[Stored data entries]
(* ===== verification/Prelude.v ===== *)
(** * Verification of QOS: the C kernel, its C library and its shell, and parts of the Rust kernel

    QOS is a small operating system.  Its kernel (src/c-os/kernel) is a set of
    components with fixed tables in static memory, reached through one system-call
    dispatcher; its C library (src/c-os/libc) turns library calls into system calls;
    its programs (src/c-os/userspace) are a shell, ping and wget.  The development
    models all C code of these three directories and proves what each part promises,
    then composes the parts: the dispatcher over all kernel components, the library
    over the dispatcher, the shell over the dispatcher.  Parts of the second kernel, in
    Rust (src/rust-os), are modelled too and shown to agree with the C kernel.

    ** Conventions

    Integers of the C code are [Z]; an operation performed at width w is followed by
    [wrap w] (u8, u16, u32, u64) or [sext w] (i32, i64).  Indices of tables are [nat].
    The globals of a component are one record; an operation takes and returns it,
    with the C result first.  A pointer that may be NULL is an [option]; a read or write
    outside an object, where the code can make one, is [None] of the whole operation.
    Loops that the code bounds by data are fixpoints on that data or take fuel; the
    theorems show the fuel given by the callers to be enough, so no result is missing
    for lack of it.  Callbacks (softirq handlers, timers, work items, threads) are code
    addresses run by an interpreter that is a parameter, on the whole kernel state
    through a lens.  The memory of the caller of a system call is a function from
    addresses to bytes apart from these records: the code checks pointers for NULL only,
    and a caller that passes the address of kernel data is outside of the model.

    ** The library: shared files

    Prelude (this file: machine integers, bit masks, scans of tables, byte strings,
    lenses, tactics), SlotTable (arrays of slots looked up by key, as finite maps),
    RingQueue (ring buffers as lists), NameBuf (decimal names), Render (text into a
    bounded buffer).

    ** The kernel

    - Pmm, Vmm: the frame table and the address spaces (mm/mm.c, boot/boot_info.h).
      The allocator hands out each usable frame once and refines a map of pages; the
      mappings refine a finite map per address space.
    - Sched (sched/sched.c): four priority queues refine lists of tasks, each with the
      task whose turn it is.
    - Sync (sync/sync.c): spinlock under every interleaving, mutex, semaphore.
    - Softirq, Timer, Workqueue, Napi, Kthread (irq, timer, workqueue, net/napi.c,
      kthread): deferred work, its order and its termination.
    - Vfs, Drivers (fs/vfs.c, drivers/drivers.c): path nodes and drivers by name.
    - Packet, Udp, Tcp, Net (net/net.c): packet ring, ARP, routing, ICMP, datagrams,
      connections, and their state together.
    - Proc (proc/proc.c): processes and signals refine a map of process records; fork,
      exit, wait and signal delivery end to end.
    - Elf, SyscallTable, Ports, Fds, Pipes, Files, Lifetimes, Modules, Sockets,
      SocketState, SocketCalls, Descriptors, ProcPath, Procfs, Memmap: the parts of
      syscall/syscall.c.  Descriptors shows that after any sequence of descriptor calls
      the files, pipes, reserved ports, UDP bindings and TCP listeners in use are exactly
      those a name or some descriptor refers to (the slots of TCP connections are not
      among them: the code never releases one).
    - Kernel (kernel.c, init_state.c): all globals together, start and status.
    - Dispatch, Syscalls, FileCalls: qos_syscall_dispatch with its 45 operations; no
      sequence of calls corrupts the kernel, a failing call of 29 of them changes
      nothing, and a file gives back what was written to it.

    ** The C library (libc/libc.c)

    Heap (malloc, free, realloc refine an allocator of disjoint blocks), Cstring (the
    mem and str routines on one memory, with overlap), Cformat (vsnprintf, atoi, addresses,
    byte order), Stdio and Streams (FILE streams over the kernel's files), Posix (process,
    signal, module and socket calls), Console (printf and friends).  The host behind an
    unlinked kernel is a parameter.

    ** The programs (userspace)

    Shell (shell.c: tables, tokenizer, commands, redirection, pipe, sessions),
    ShellTables (the tables refine maps, the tokenizer undoes quoting), ShellRuns (every
    line is answered with the shell and the kernel intact; echo and cat round trip),
    NetTools (ping.c and wget.c print what the commands of the shell print).

    ** The Rust kernel (src/rust-os/kernel/src/lib.rs)

    A second implementation of the kernel.  Five of its components are modelled from their
    own source and compared with the C model; arithmetic that overflows and indices out of
    bounds panic, which is [None], and the theorems show that no panic happens.  Each call
    holds the lock of its component, so it is one step.
    - RustPmm: the page allocators behave alike; the Rust one leaves the frames of the boot
      structure free.
    - RustVmm: one table for all address spaces; the spaces are the same as in C until
      more mappings are made than the table holds.
    - RustSched: one round-robin queue.  No task in it starves, whatever tasks come and go
      (within 4096 calls, since a removal before the position may skip a turn, and within 64
      when nothing is removed); without removals it agrees with the C scheduler.
    - RustVfs: the path table refines the same set of paths as the C one.
    - RustNet: packets, ARP, routing, echo, UDP and TCP leave the same state and give the
      same answers as in C, but for datagrams to ports nobody has bound.

    ** Not modelled

    The directories for boot code and processor support under src/c-os hold no source but
    boot_info.h (in Pmm).
    Of the Rust kernel: drivers, processes, system calls and descriptors, soft interrupts,
    timers, threads, NAPI and work queues, which follow the design of the C components
    modelled here and reach the memory of the caller through raw pointers; the Rust library
    and shell on top of them; and the loader (src/rust-os/boot).
    src/linux-1.0.0, src/xv6 and src/linux-lab are other systems and
    teaching material vendored in the repository, which QOS neither links nor calls.
    src/tools, src/scripts, src/qemu, src/patches and src/tests build, boot and test.
    Inside the modelled code: the trace output under QOS_MM_DEBUG, and the contents of
    uninitialised stack memory, which is an argument where the code can read it. *)

From Stdlib Require Export ZArith Lia Ascii.
From stdpp Require Export base numbers list gmap strings.

Declare Scope qos_scope.
Delimit Scope qos_scope with qos.
#[global] Open Scope Z_scope.
#[global] Open Scope qos_scope.
(** C9: initialisation from a boot structure that does not wrap around: on
    success the free counter is exact, every frame in the table is a page
    lying wholly inside a usable memory-map entry, every such page is in the
    table unless the table is full, no page occurs twice when the entries do
    not overlap, and no frame whose first byte is below 1 MiB, in the kernel
    image, in the boot structure or in the initramfs is free. *)
Theorem pmm_init_sound kstart kend addr bi s :
  boot_ok kstart kend addr bi →
  qos_pmm_init kstart kend (Some (addr, bi)) = (0, s) →
  pmm_wf s ∧
  (∀ a, a ∈ frame_addrs s → ∃ e, e ∈ boot_entries bi ∧ page_in_entry a e) ∧
  ((length (frames s) < QOS_PMM_MAX_PAGES)%nat →
   ∀ e a, e ∈ boot_entries bi → page_in_entry a e → a ∈ frame_addrs s) ∧
  (entries_disjoint (boot_entries bi) → NoDup (frame_addrs s)) ∧
  reserved 0 0x100000 s ∧
  (kstart ≠ 0 → reserved kstart kend s) ∧
  reserved addr (addr + sizeof_boot_info) s ∧
  reserved (initramfs_addr bi) (initramfs_addr bi + initramfs_size bi) s.
Proof.
  intros Hok Hs. destruct (pmm_init_inv _ _ _ _ _ Hok Hs) as (s1 & -> & Hwf1 & -> & Hin & Hall & Hnd).
  destruct (reserve_all_ok kstart kend addr bi s1 Hok Hwf1) as (Hwf & _ & Hres).
  split_and!; (done || apply Hres).
Qed.

(** ** Allocation and release against a map of pages *)

(** The abstract allocator: each managed page is free ([false]) or handed out
    ([true]). *)
Definition page_map (s : pmm) : gmap Z bool :=
  list_to_map ((λ f, (f_addr f, f_used f)) <$> frames s).

Record pmm_ok (s : pmm) : Prop := {
  ok_wf : pmm_wf s;
  ok_nodup : NoDup (frame_addrs s)
}.

Lemma page_map_lookup s a u :
  NoDup (frame_addrs s) →
  page_map s !! a = Some u ↔ {| f_addr := a; f_used := u |} ∈ frames s.
Proof.
  intros Hnd. unfold page_map. rewrite <- elem_of_list_to_map.
  - rewrite list_elem_of_fmap. split.
    + intros ([a' u'] & [= -> ->] & ?). done.
    + intros Hin. by exists {| f_addr := a; f_used := u |}.
  - rewrite <- list_fmap_compose. done.
Qed.

Lemma set_used_eq i u fs f :
  fs !! i = Some f → set_used i u fs = <[i := {| f_addr := f_addr f; f_used := u |}]> fs.
Proof. unfold set_used. by intros ->. Qed.

Lemma frame_addrs_set_used i u s c :
  frame_addrs {| frames := set_used i u (frames s); free_count := c |} = frame_addrs s.
Proof.
  unfold frame_addrs. simpl. unfold set_used. destruct (frames s !! i) as [f|] eqn:Hf; [|done].
  rewrite list_fmap_insert. apply list_insert_id. rewrite list_lookup_fmap, Hf. done.
Qed.

Lemma page_map_set_used i u s c f :
  NoDup (frame_addrs s) → frames s !! i = Some f →
  page_map {| frames := set_used i u (frames s); free_count := c |}
  = <[f_addr f := u]> (page_map s).
Proof.
  intros Hnd Hf. apply map_eq. intros a. apply option_eq. intros v.
  rewrite page_map_lookup by (by rewrite frame_addrs_set_used). simpl.
  rewrite (set_used_eq _ _ _ _ Hf), lookup_insert. pose proof (lookup_lt_Some _ _ _ Hf).
  rewrite list_elem_of_lookup. case_decide as Ha; subst.
  - split; [|intros [= <-]; exists i; by apply list_lookup_insert_eq].
    intros (j & [(<- & [= ->] & _)|(Hij & Hj)]%list_lookup_insert_Some); [done|].
    exfalso. apply Hij. eapply (NoDup_lookup _ i j (f_addr f) Hnd);
      unfold frame_addrs; rewrite list_lookup_fmap; [by rewrite Hf|by rewrite Hj].
  - rewrite page_map_lookup, list_elem_of_lookup by done. split; intros (j & Hj); exists j.
    + apply list_lookup_insert_Some in Hj as [(<- & Heq & _)|(_ & Hj)]; [|done]. by simplify_eq.
    + rewrite list_lookup_insert_ne; [done|]. intros <-. rewrite Hf in Hj. by simplify_eq.
Qed.

Lemma pmm_ok_set_used i u s f d :
  pmm_ok s → frames s !! i = Some f → f_used f = negb u →
  d = (if u then -1 else 1) →
  pmm_ok {| frames := set_used i u (frames s); free_count := u32 (free_count s + d) |}.
Proof.
  intros [Hwf Hnd] Hf Hu ->. pose proof (pmm_wf_free_range _ Hwf) as [Hr0 Hr1].
  destruct Hwf as [Hl Hfc Ha].
  split; [|by rewrite frame_addrs_set_used]. split; simpl.
  - rewrite (set_used_eq _ _ _ _ Hf), length_insert. done.
  - rewrite (set_used_eq _ _ _ _ Hf).
    pose proof (count_if_insert free_frame (frames s) i f {| f_addr := f_addr f; f_used := u |} Hf) as Hc.
    pose proof (count_if_le free_frame (<[i:={| f_addr := f_addr f; f_used := u |}]> (frames s))) as Hle.
    rewrite length_insert in Hle. unfold free_frame at 2 4 in Hc. simpl in Hc. rewrite Hu in Hc.
    rewrite wrap_small; unfold in_width, QOS_PMM_MAX_PAGES in *; destruct u; simpl in Hc; lia.
  - rewrite (set_used_eq _ _ _ _ Hf). apply Forall_insert; [done|]. simpl.
    by apply (Forall_lookup_1 _ _ _ _ Ha Hf).
Qed.

(** Allocation returns a page that was free and marks exactly that page as
    handed out, or, when no page is free, returns [QOS_PMM_PAGE_NONE]. *)
Lemma pmm_alloc_spec s :
  pmm_ok s →
  let '(p, s') := qos_pmm_alloc_page s in
  pmm_ok s' ∧
  ((page_map s !! p = Some false ∧ p ≠ QOS_PMM_PAGE_NONE ∧
    page_map s' = <[p := true]> (page_map s)) ∨
   (p = QOS_PMM_PAGE_NONE ∧ s' = s ∧ ∀ a, page_map s !! a ≠ Some false)).
Proof.
  intros Hok. pose proof Hok as [Hwf Hnd]. unfold qos_pmm_alloc_page.
  destruct (first_index _ _) as [i|] eqn:E.
  - apply first_index_lookup in E as ([a u] & Hf & Hu). rewrite Hf. simpl in *. b2p. subst u.
    split; [by eapply pmm_ok_set_used|]. left. split_and!.
    + apply page_map_lookup; [done|]. by eapply list_elem_of_lookup_2.
    + pose proof (Forall_lookup_1 _ _ _ _ (wf_addr _ Hwf) Hf) as [Hal _]. simpl in Hal.
      intros ->. done.
    + by apply (page_map_set_used i true s _ _ Hnd Hf).
  - split; [done|]. right. split_and!; [done..|]. intros a Ha.
    apply page_map_lookup in Ha as (i & Hi)%list_elem_of_lookup; [|done].
    rewrite first_index_None in E. by specialize (E _ _ Hi).
Qed.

• [What to do] Above are the records; from them, give again exactly the lines from the one containing "addresses run by" to the one containing "of descriptor calls", both lines included, and nothing more.

• [Exercise answer]
    addresses run by an interpreter that is a parameter, on the whole kernel state
    through a lens.  The memory of the caller of a system call is a function from
    addresses to bytes apart from these records: the code checks pointers for NULL only,
    and a caller that passes the address of kernel data is outside of the model.

    ** The library: shared files

    Prelude (this file: machine integers, bit masks, scans of tables, byte strings,
    lenses, tactics), SlotTable (arrays of slots looked up by key, as finite maps),
    RingQueue (ring buffers as lists), NameBuf (decimal names), Render (text into a
    bounded buffer).

    ** The kernel

    - Pmm, Vmm: the frame table and the address spaces (mm/mm.c, boot/boot_info.h).
      The allocator hands out each usable frame once and refines a map of pages; the
      mappings refine a finite map per address space.
    - Sched (sched/sched.c): four priority queues refine lists of tasks, each with the
      task whose turn it is.
    - Sync (sync/sync.c): spinlock under every interleaving, mutex, semaphore.
    - Softirq, Timer, Workqueue, Napi, Kthread (irq, timer, workqueue, net/napi.c,
      kthread): deferred work, its order and its termination.
    - Vfs, Drivers (fs/vfs.c, drivers/drivers.c): path nodes and drivers by name.
    - Packet, Udp, Tcp, Net (net/net.c): packet ring, ARP, routing, ICMP, datagrams,
      connections, and their state together.
    - Proc (proc/proc.c): processes and signals refine a map of process records; fork,
      exit, wait and signal delivery end to end.
    - Elf, SyscallTable, Ports, Fds, Pipes, Files, Lifetimes, Modules, Sockets,
      SocketState, SocketCalls, Descriptors, ProcPath, Procfs, Memmap: the parts of
      syscall/syscall.c.  Descriptors shows that after any sequence of descriptor calls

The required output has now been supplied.